The expected output is exactly the lines below, starting at the line with "let elements := od_OdataID <$> systems in" and ending at the line with "(boot_stuck fuel t", both included; no other line belongs in it.

[Collected data]
══════════════════════════════

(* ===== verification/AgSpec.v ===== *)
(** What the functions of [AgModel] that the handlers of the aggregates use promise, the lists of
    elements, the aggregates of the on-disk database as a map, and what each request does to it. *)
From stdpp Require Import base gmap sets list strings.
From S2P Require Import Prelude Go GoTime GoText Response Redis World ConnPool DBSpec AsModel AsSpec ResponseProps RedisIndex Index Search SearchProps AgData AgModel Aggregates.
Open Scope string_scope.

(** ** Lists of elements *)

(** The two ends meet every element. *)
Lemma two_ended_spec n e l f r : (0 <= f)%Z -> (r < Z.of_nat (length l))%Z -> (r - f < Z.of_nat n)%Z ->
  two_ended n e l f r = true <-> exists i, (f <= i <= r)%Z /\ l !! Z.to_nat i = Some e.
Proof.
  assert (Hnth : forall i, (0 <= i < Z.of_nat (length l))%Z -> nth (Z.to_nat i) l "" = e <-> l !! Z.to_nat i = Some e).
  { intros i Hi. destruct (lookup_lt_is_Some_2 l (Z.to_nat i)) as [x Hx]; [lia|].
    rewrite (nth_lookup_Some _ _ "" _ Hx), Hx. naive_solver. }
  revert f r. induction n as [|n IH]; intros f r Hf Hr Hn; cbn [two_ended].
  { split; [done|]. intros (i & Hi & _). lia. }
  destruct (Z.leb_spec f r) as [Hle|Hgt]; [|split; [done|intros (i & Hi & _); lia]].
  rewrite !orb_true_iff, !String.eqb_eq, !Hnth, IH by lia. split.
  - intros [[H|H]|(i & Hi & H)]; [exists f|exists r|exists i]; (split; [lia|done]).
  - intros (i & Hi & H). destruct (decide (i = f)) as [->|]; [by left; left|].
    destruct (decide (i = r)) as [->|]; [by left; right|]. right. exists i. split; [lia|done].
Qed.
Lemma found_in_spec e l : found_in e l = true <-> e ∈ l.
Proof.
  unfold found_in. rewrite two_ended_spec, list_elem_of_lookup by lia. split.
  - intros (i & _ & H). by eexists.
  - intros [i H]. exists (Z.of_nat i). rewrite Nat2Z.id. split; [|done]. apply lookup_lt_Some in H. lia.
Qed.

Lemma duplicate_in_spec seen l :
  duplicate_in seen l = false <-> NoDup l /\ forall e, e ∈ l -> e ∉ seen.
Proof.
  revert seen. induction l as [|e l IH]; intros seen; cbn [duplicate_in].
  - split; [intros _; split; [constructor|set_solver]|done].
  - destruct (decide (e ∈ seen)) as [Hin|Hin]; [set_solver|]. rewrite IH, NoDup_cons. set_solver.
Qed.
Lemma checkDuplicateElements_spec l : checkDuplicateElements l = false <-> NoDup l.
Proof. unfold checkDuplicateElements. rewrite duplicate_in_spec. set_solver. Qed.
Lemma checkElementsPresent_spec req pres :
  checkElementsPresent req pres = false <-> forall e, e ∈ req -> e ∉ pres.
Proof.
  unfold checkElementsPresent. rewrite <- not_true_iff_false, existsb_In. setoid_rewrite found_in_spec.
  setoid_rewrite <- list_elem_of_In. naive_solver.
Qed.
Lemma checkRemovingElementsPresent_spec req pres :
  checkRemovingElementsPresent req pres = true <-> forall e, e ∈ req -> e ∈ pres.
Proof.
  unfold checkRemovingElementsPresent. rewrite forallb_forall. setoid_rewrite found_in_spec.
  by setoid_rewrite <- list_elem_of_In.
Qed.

══════════════════════════════

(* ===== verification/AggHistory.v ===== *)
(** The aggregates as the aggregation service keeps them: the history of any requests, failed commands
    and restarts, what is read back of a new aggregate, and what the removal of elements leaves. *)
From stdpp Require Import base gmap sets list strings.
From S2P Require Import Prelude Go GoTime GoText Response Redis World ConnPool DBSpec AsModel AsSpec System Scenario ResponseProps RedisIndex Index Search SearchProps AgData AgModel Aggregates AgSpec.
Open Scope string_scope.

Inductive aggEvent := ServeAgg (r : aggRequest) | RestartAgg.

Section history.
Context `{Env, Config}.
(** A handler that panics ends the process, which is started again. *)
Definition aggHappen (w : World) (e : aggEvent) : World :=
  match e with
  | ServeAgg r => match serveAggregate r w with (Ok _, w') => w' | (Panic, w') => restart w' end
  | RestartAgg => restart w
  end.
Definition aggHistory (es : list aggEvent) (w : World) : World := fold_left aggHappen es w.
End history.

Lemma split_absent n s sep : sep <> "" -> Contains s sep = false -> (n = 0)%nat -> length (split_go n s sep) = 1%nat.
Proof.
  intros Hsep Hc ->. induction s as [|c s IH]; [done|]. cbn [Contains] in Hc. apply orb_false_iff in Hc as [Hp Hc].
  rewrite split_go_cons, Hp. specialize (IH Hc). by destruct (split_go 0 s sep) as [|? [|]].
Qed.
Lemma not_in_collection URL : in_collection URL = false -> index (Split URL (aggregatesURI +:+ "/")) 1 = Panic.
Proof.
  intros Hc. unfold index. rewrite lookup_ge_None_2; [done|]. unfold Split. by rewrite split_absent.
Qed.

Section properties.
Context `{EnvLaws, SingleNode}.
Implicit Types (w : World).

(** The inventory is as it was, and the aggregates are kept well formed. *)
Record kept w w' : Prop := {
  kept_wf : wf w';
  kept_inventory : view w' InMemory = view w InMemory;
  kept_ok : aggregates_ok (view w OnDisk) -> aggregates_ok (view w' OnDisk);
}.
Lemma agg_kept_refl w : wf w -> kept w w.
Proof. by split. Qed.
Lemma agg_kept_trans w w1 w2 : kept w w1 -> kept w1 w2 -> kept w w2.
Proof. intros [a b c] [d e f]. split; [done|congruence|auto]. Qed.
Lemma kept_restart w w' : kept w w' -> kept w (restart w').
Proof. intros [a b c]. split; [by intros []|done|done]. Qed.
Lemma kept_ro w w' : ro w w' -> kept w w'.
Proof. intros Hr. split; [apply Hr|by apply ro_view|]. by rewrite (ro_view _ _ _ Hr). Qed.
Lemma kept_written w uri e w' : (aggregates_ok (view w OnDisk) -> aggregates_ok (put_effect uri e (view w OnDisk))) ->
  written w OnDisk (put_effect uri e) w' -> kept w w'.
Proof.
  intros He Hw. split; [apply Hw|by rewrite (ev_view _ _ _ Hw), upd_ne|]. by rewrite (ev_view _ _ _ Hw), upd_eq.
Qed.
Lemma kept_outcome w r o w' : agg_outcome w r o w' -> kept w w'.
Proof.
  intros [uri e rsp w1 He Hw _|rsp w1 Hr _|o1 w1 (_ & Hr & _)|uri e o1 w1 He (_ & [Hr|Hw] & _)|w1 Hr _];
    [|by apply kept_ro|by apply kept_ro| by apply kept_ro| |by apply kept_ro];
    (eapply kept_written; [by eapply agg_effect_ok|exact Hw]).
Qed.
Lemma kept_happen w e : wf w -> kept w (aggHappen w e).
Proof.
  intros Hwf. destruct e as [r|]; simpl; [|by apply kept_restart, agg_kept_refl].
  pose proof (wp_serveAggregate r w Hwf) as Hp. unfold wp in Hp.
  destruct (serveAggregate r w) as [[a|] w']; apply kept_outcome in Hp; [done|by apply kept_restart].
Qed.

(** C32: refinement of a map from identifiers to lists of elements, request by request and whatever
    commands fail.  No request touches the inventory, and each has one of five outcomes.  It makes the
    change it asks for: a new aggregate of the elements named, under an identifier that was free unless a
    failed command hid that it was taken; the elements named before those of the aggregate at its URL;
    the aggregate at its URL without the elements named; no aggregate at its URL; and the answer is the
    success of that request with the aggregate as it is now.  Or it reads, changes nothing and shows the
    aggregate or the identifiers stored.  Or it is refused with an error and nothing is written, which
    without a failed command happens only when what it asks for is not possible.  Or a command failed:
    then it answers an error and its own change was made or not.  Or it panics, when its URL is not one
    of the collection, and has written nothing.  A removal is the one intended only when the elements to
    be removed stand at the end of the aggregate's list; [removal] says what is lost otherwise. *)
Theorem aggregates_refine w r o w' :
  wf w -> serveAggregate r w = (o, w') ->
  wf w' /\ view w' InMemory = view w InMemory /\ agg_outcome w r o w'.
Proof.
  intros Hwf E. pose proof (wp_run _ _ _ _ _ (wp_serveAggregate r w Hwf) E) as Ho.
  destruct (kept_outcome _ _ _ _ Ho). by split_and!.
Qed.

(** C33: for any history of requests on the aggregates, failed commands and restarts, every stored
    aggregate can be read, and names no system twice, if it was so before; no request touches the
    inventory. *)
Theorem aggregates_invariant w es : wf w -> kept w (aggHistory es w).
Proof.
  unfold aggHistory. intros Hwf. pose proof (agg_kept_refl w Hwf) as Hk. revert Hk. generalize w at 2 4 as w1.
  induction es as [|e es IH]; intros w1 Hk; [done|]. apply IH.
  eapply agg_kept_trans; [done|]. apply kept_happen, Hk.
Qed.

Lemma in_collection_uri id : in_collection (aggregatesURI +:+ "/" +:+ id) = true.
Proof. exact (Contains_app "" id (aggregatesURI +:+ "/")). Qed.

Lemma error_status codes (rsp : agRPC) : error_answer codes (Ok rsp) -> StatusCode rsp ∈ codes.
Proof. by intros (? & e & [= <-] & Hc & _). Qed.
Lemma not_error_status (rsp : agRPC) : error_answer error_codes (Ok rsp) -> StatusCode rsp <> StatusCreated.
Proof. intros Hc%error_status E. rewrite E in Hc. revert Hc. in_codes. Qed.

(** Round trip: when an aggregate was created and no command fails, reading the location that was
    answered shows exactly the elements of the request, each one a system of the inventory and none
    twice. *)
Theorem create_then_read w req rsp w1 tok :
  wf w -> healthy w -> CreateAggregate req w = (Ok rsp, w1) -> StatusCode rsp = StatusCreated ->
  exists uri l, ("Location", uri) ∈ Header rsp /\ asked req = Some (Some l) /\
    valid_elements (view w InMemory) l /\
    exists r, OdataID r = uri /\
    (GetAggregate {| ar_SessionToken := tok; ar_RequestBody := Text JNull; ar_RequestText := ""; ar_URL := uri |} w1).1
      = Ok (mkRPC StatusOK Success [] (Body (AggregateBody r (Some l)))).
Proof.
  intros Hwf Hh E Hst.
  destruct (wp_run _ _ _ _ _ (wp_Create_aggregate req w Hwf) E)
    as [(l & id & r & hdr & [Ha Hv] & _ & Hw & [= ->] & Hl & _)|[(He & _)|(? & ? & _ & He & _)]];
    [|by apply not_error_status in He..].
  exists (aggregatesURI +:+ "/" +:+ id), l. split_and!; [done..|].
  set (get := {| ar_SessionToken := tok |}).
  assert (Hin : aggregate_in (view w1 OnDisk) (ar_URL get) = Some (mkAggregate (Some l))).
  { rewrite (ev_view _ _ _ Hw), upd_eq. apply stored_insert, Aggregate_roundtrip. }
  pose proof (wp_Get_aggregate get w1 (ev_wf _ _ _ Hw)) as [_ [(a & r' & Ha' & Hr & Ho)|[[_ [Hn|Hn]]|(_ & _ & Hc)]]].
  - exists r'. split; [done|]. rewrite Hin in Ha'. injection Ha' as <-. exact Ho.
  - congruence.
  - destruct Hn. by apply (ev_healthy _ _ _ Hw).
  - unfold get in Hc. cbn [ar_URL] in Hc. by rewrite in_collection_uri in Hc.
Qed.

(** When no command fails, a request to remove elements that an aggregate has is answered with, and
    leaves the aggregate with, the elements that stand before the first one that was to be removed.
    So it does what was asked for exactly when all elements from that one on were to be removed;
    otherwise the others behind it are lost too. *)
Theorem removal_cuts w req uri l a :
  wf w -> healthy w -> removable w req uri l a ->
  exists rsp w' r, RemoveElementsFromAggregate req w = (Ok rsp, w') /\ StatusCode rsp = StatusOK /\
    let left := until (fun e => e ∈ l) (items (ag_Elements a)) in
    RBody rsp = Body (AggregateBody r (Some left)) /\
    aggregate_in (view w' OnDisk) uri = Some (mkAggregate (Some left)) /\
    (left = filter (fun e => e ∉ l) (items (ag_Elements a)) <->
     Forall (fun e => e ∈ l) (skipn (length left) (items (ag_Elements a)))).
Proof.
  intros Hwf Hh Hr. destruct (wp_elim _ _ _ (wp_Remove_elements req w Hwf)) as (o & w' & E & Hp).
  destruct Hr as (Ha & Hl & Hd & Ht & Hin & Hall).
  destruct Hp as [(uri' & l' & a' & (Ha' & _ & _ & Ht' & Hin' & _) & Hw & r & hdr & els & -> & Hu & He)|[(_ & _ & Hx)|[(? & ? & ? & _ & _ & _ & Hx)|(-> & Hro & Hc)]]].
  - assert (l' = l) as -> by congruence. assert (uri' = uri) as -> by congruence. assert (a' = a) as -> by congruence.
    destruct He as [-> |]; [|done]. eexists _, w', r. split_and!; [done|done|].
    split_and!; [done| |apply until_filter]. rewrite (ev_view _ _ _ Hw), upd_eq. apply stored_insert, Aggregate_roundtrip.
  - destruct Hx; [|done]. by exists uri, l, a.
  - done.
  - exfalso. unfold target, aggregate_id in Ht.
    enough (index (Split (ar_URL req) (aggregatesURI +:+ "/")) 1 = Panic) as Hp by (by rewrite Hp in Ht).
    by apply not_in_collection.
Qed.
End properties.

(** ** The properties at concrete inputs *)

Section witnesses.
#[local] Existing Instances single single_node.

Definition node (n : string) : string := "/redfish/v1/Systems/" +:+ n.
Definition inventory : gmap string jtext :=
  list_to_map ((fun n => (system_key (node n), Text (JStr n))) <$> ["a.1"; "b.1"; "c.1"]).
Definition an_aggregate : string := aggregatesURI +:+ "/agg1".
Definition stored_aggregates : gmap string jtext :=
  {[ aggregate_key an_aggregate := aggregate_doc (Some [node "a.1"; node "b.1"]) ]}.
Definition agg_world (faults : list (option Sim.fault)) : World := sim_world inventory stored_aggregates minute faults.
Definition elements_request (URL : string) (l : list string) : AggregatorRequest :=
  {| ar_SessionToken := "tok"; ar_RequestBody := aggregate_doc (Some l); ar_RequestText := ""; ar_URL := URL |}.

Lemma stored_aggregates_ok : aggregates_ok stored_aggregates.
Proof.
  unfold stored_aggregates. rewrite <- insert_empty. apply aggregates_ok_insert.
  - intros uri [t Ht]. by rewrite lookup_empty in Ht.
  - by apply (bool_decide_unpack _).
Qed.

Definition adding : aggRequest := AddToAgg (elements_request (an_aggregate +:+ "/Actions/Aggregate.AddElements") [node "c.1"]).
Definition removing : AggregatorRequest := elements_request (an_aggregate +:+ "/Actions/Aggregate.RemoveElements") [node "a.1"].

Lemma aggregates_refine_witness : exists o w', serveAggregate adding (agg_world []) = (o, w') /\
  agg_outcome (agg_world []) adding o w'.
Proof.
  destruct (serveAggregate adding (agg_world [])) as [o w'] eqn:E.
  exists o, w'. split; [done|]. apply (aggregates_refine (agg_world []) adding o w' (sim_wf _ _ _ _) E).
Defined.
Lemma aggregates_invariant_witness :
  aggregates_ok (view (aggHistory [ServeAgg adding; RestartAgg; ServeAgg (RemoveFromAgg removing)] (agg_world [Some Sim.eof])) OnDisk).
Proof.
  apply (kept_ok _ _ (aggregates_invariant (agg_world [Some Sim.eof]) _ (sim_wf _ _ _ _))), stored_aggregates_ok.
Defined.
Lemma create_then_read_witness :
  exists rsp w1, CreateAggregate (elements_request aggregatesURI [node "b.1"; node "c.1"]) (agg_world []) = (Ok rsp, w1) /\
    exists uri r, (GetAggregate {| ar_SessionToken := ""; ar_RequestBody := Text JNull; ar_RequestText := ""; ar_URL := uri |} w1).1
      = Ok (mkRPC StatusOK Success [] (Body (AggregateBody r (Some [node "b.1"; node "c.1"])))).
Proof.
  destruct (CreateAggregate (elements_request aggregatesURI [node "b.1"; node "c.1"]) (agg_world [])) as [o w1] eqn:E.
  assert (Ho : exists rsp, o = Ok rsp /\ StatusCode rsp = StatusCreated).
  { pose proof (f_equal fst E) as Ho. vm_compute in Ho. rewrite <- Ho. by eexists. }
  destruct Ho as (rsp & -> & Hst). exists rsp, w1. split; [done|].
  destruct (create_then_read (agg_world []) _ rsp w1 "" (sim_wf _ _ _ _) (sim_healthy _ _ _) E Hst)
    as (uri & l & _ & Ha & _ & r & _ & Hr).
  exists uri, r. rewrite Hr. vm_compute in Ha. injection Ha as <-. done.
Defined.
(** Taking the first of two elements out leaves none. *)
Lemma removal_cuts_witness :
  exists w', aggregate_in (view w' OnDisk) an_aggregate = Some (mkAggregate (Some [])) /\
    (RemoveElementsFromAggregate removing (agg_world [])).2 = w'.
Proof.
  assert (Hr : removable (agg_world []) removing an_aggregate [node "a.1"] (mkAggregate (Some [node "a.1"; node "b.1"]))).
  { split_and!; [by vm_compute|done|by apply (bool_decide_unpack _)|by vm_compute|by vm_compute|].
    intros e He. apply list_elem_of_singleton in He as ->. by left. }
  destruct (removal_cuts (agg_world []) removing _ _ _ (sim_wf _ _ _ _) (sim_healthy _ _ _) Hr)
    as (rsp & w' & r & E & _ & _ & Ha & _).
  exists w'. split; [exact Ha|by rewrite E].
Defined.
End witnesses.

══════════════════════════════

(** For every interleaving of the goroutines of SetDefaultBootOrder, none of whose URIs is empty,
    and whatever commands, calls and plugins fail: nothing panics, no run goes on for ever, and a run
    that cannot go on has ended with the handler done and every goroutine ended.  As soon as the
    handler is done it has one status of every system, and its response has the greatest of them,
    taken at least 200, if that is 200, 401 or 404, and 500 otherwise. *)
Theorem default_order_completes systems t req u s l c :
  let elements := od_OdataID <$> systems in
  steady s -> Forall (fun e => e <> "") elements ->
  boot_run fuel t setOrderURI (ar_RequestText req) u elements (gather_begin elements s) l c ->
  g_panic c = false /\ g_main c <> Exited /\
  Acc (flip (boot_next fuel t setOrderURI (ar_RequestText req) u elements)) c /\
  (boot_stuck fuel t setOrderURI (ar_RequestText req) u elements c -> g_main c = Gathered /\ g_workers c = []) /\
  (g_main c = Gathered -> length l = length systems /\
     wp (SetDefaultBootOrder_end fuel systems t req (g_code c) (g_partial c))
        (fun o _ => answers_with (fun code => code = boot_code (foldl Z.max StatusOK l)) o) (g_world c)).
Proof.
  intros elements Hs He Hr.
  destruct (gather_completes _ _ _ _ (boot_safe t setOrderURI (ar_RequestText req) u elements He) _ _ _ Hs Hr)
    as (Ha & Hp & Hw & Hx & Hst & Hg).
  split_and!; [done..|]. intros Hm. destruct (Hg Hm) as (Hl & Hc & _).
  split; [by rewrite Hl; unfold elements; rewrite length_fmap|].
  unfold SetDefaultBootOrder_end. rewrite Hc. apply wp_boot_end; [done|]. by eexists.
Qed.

══════════════════════════════

> **TASK ANSWER**:
  let elements := od_OdataID <$> systems in
  steady s -> Forall (fun e => e <> "") elements ->
  boot_run fuel t setOrderURI (ar_RequestText req) u elements (gather_begin elements s) l c ->
  g_panic c = false /\ g_main c <> Exited /\
  Acc (flip (boot_next fuel t setOrderURI (ar_RequestText req) u elements)) c /\
  (boot_stuck fuel t setOrderURI (ar_RequestText req) u elements c -> g_main c = Gathered /\ g_workers c = []) /\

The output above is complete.